**Problem statement:** Repeat, without any change, the entries presented below.
(Source material begins)
(* ===== verification/CodeIndexSpec.v ===== *)
(** * What the code index guarantees

    Sharing cannot be seen: the sidecar answers as one that copies the whole
    index at every snapshot and restore.  Over values the rest is simple:
    snapshots come back as they were, and the symbols an index tells are the
    ones of the files it holds.  The index inside the agent gives the same. *)

From S2P Require Import Prelude Hoare PyStr PyDict Json PyText Driver CodeIndex CodeIndexStore.
From Stdlib Require Import Ascii.

Module CodeIndexSpec.
Import CodeIndex CodeIndexStore.

(** ** The handlers *)

Section simulation.
Context {X : Type} {disk : Disk X} {lang : Lang} (cfg : settings).

(** The same answer, the same effects outside, and related states. *)
Definition sim {A} (P Q : side → plain → Prop) (m1 : M (side * X) A) (m2 : M (plain * X) A) : Prop :=
  ∀ s p x, P s p → ∃ r s' p' x', m1 (s, x) = (r, (s', x')) ∧ m2 (p, x) = (r, (p', x')) ∧ Q s' p'.
Lemma sim_weaken {A} (P P' Q Q' : side → plain → Prop) (m1 : M (side * X) A) m2 :
  (∀ s p, P' s p → P s p) → (∀ s p, Q s p → Q' s p) → sim P Q m1 m2 → sim P' Q' m1 m2.
Proof. intros HP HQ H s p x HP'. destruct (H s p x (HP _ _ HP')) as (r & s' & p' & x' & ? & ? & ?). exists r, s', p', x'. auto. Qed.
Lemma sim_bind {A B} (P Q T : side → plain → Prop) (m1 : M (side * X) A) m2 (k1 : A → M (side * X) B) k2 :
  (∀ s p, Q s p → T s p) → sim P Q m1 m2 → (∀ a, sim Q T (k1 a) (k2 a)) → sim P T (m1 ≫= k1) (m2 ≫= k2).
Proof.
  intros HQT Hm Hk s p x HP. destruct (Hm s p x HP) as ([a|e] & s' & p' & x' & E1 & E2 & HQ); unfold mbind, M_bind; rewrite E1, E2.
  - by apply Hk.
  - exists (Err e), s', p', x'. auto.
Qed.
Lemma sim_ret {A} (P : side → plain → Prop) (a : A) : sim P P (mret a) (mret a).
Proof. intros s p x HP. by exists (Ok a), s, p, x. Qed.
Lemma sim_throw {A} (P : side → plain → Prop) e : sim (A:=A) P P (mthrow e) (mthrow e).
Proof. intros s p x HP. by exists (Err e), s, p, x. Qed.
Lemma sim_raise {A} (P : side → plain → Prop) c msg : sim (A:=A) P P (mraise c msg) (mraise c msg).
Proof. intros s p x HP. by exists (Err (Exn c msg)), s, p, x. Qed.
Lemma sim_lift {A} (P : side → plain → Prop) (r : result A) : sim P P (lift_result r) (lift_result r).
Proof. intros s p x HP. by exists r, s, p, x. Qed.
Lemma sim_host {A} (P : side → plain → Prop) (m : M X A) : sim P P (on_host m) (on_host m).
Proof. intros s p x HP. unfold on_host. cbn. destruct (m x) as [r x']. by exists r, s, p, x'. Qed.
Lemma sim_catch {A} (P : side → plain → Prop) (m1 : M (side * X) A) m2 h1 h2 :
  sim P P m1 m2 → (∀ e, sim P P (h1 e) (h2 e)) → sim P P (mcatch m1 h1) (mcatch m2 h2).
Proof.
  intros Hm Hh s p x HP. destruct (Hm s p x HP) as ([a|e] & s' & p' & x' & E1 & E2 & HQ); unfold mcatch; rewrite E1, E2.
  - by exists (Ok a), s', p', x'.
  - by apply Hh.
Qed.
Lemma sim_set (P Q : side → plain → Prop) f g : (∀ s p, P s p → Q (f s) (g p)) → sim P Q (set_locals f) (set_locals g).
Proof. intros H s p x HP. exists (Ok tt), (f s), (g p), x. split_and!; [done|done|auto]. Qed.
Lemma detached_related s p : detached s p → related s p.
Proof. by intros [? _]. Qed.
Lemma sim_now (P : side → plain → Prop) : (∀ s p, P s p → related s p) → sim P P index_now index_now.
Proof.
  intros H s p x HP. exists (Ok (now s)), s, p, x. split_and!; [done| |done]. unfold index_now, locals, mget, mbind, M_bind, mret, M_ret. cbn.
  by rewrite (r_current _ _ (H _ _ HP)).
Qed.
Lemma sim_count (P : side → plain → Prop) : (∀ s p, P s p → related s p) →
  sim P P count_now count_now.
Proof.
  intros H s p x HP. exists (Ok (length (INDEX_SNAPSHOTS s))), s, p, x. split_and!; [done| |done].
  unfold count_now, locals, mget, mbind, M_bind, mret, M_ret. cbn. rewrite <- (r_saved _ _ (H _ _ HP)). unfold dmap. by rewrite length_fmap.
Qed.

Lemma set_total_ok n s p : detached s p → detached (set_total n s) (set_total n p).
Proof. apply (detached_step (set_total n) (v_total n)). intros bf bs br t Ht. apply set_state_ok; [done|done|by intros []]. Qed.
Lemma set_truncated_ok s p : detached s p → detached (set_truncated s) (set_truncated p).
Proof. apply (detached_step set_truncated v_truncated). intros bf bs br t Ht. apply set_state_ok; [done|done|by intros []]. Qed.
Lemma remove_detached rel s p : detached s p → detached (remove rel s) (remove rel p).
Proof. apply detached_step. intros. by apply entry_removed_ok. Qed.
Lemma add_detached rel e s p : detached s p → detached (add rel e s) (add rel e p).
Proof. apply detached_step. intros. by apply add_ok. Qed.
Lemma fresh_detached r s p : related s p → detached (fresh r s) (fresh r p).
Proof. apply fresh_ok. Qed.
Lemma cow_detached s p : related s p → detached (cow s) (cow p).
Proof. apply cow_ok. Qed.
Hint Resolve set_total_ok set_truncated_ok remove_detached add_detached detached_related cow_detached fresh_detached : sim.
(Source material ends)
**Output of the task:**
(* ===== verification/CodeIndexSpec.v ===== *)
(** * What the code index guarantees

    Sharing cannot be seen: the sidecar answers as one that copies the whole
    index at every snapshot and restore.  Over values the rest is simple:
    snapshots come back as they were, and the symbols an index tells are the
    ones of the files it holds.  The index inside the agent gives the same. *)

From S2P Require Import Prelude Hoare PyStr PyDict Json PyText Driver CodeIndex CodeIndexStore.
From Stdlib Require Import Ascii.

Module CodeIndexSpec.
Import CodeIndex CodeIndexStore.

(** ** The handlers *)

Section simulation.
Context {X : Type} {disk : Disk X} {lang : Lang} (cfg : settings).

(** The same answer, the same effects outside, and related states. *)
Definition sim {A} (P Q : side → plain → Prop) (m1 : M (side * X) A) (m2 : M (plain * X) A) : Prop :=
  ∀ s p x, P s p → ∃ r s' p' x', m1 (s, x) = (r, (s', x')) ∧ m2 (p, x) = (r, (p', x')) ∧ Q s' p'.
Lemma sim_weaken {A} (P P' Q Q' : side → plain → Prop) (m1 : M (side * X) A) m2 :
  (∀ s p, P' s p → P s p) → (∀ s p, Q s p → Q' s p) → sim P Q m1 m2 → sim P' Q' m1 m2.
Proof. intros HP HQ H s p x HP'. destruct (H s p x (HP _ _ HP')) as (r & s' & p' & x' & ? & ? & ?). exists r, s', p', x'. auto. Qed.
Lemma sim_bind {A B} (P Q T : side → plain → Prop) (m1 : M (side * X) A) m2 (k1 : A → M (side * X) B) k2 :
  (∀ s p, Q s p → T s p) → sim P Q m1 m2 → (∀ a, sim Q T (k1 a) (k2 a)) → sim P T (m1 ≫= k1) (m2 ≫= k2).
Proof.
  intros HQT Hm Hk s p x HP. destruct (Hm s p x HP) as ([a|e] & s' & p' & x' & E1 & E2 & HQ); unfold mbind, M_bind; rewrite E1, E2.
  - by apply Hk.
  - exists (Err e), s', p', x'. auto.
Qed.
Lemma sim_ret {A} (P : side → plain → Prop) (a : A) : sim P P (mret a) (mret a).
Proof. intros s p x HP. by exists (Ok a), s, p, x. Qed.
Lemma sim_throw {A} (P : side → plain → Prop) e : sim (A:=A) P P (mthrow e) (mthrow e).
Proof. intros s p x HP. by exists (Err e), s, p, x. Qed.
Lemma sim_raise {A} (P : side → plain → Prop) c msg : sim (A:=A) P P (mraise c msg) (mraise c msg).
Proof. intros s p x HP. by exists (Err (Exn c msg)), s, p, x. Qed.
Lemma sim_lift {A} (P : side → plain → Prop) (r : result A) : sim P P (lift_result r) (lift_result r).
Proof. intros s p x HP. by exists r, s, p, x. Qed.
Lemma sim_host {A} (P : side → plain → Prop) (m : M X A) : sim P P (on_host m) (on_host m).
Proof. intros s p x HP. unfold on_host. cbn. destruct (m x) as [r x']. by exists r, s, p, x'. Qed.
Lemma sim_catch {A} (P : side → plain → Prop) (m1 : M (side * X) A) m2 h1 h2 :
  sim P P m1 m2 → (∀ e, sim P P (h1 e) (h2 e)) → sim P P (mcatch m1 h1) (mcatch m2 h2).
Proof.
  intros Hm Hh s p x HP. destruct (Hm s p x HP) as ([a|e] & s' & p' & x' & E1 & E2 & HQ); unfold mcatch; rewrite E1, E2.
  - by exists (Ok a), s', p', x'.
  - by apply Hh.
Qed.
Lemma sim_set (P Q : side → plain → Prop) f g : (∀ s p, P s p → Q (f s) (g p)) → sim P Q (set_locals f) (set_locals g).
Proof. intros H s p x HP. exists (Ok tt), (f s), (g p), x. split_and!; [done|done|auto]. Qed.
Lemma detached_related s p : detached s p → related s p.
Proof. by intros [? _]. Qed.
Lemma sim_now (P : side → plain → Prop) : (∀ s p, P s p → related s p) → sim P P index_now index_now.
Proof.
  intros H s p x HP. exists (Ok (now s)), s, p, x. split_and!; [done| |done]. unfold index_now, locals, mget, mbind, M_bind, mret, M_ret. cbn.
  by rewrite (r_current _ _ (H _ _ HP)).
Qed.
Lemma sim_count (P : side → plain → Prop) : (∀ s p, P s p → related s p) →
  sim P P count_now count_now.
Proof.
  intros H s p x HP. exists (Ok (length (INDEX_SNAPSHOTS s))), s, p, x. split_and!; [done| |done].
  unfold count_now, locals, mget, mbind, M_bind, mret, M_ret. cbn. rewrite <- (r_saved _ _ (H _ _ HP)). unfold dmap. by rewrite length_fmap.
Qed.

Lemma set_total_ok n s p : detached s p → detached (set_total n s) (set_total n p).
Proof. apply (detached_step (set_total n) (v_total n)). intros bf bs br t Ht. apply set_state_ok; [done|done|by intros []]. Qed.
Lemma set_truncated_ok s p : detached s p → detached (set_truncated s) (set_truncated p).
Proof. apply (detached_step set_truncated v_truncated). intros bf bs br t Ht. apply set_state_ok; [done|done|by intros []]. Qed.
Lemma remove_detached rel s p : detached s p → detached (remove rel s) (remove rel p).
Proof. apply detached_step. intros. by apply entry_removed_ok. Qed.
Lemma add_detached rel e s p : detached s p → detached (add rel e s) (add rel e p).
Proof. apply detached_step. intros. by apply add_ok. Qed.
Lemma fresh_detached r s p : related s p → detached (fresh r s) (fresh r p).
Proof. apply fresh_ok. Qed.
Lemma cow_detached s p : related s p → detached (cow s) (cow p).
Proof. apply cow_ok. Qed.
Hint Resolve set_total_ok set_truncated_ok remove_detached add_detached detached_related cow_detached fresh_detached : sim.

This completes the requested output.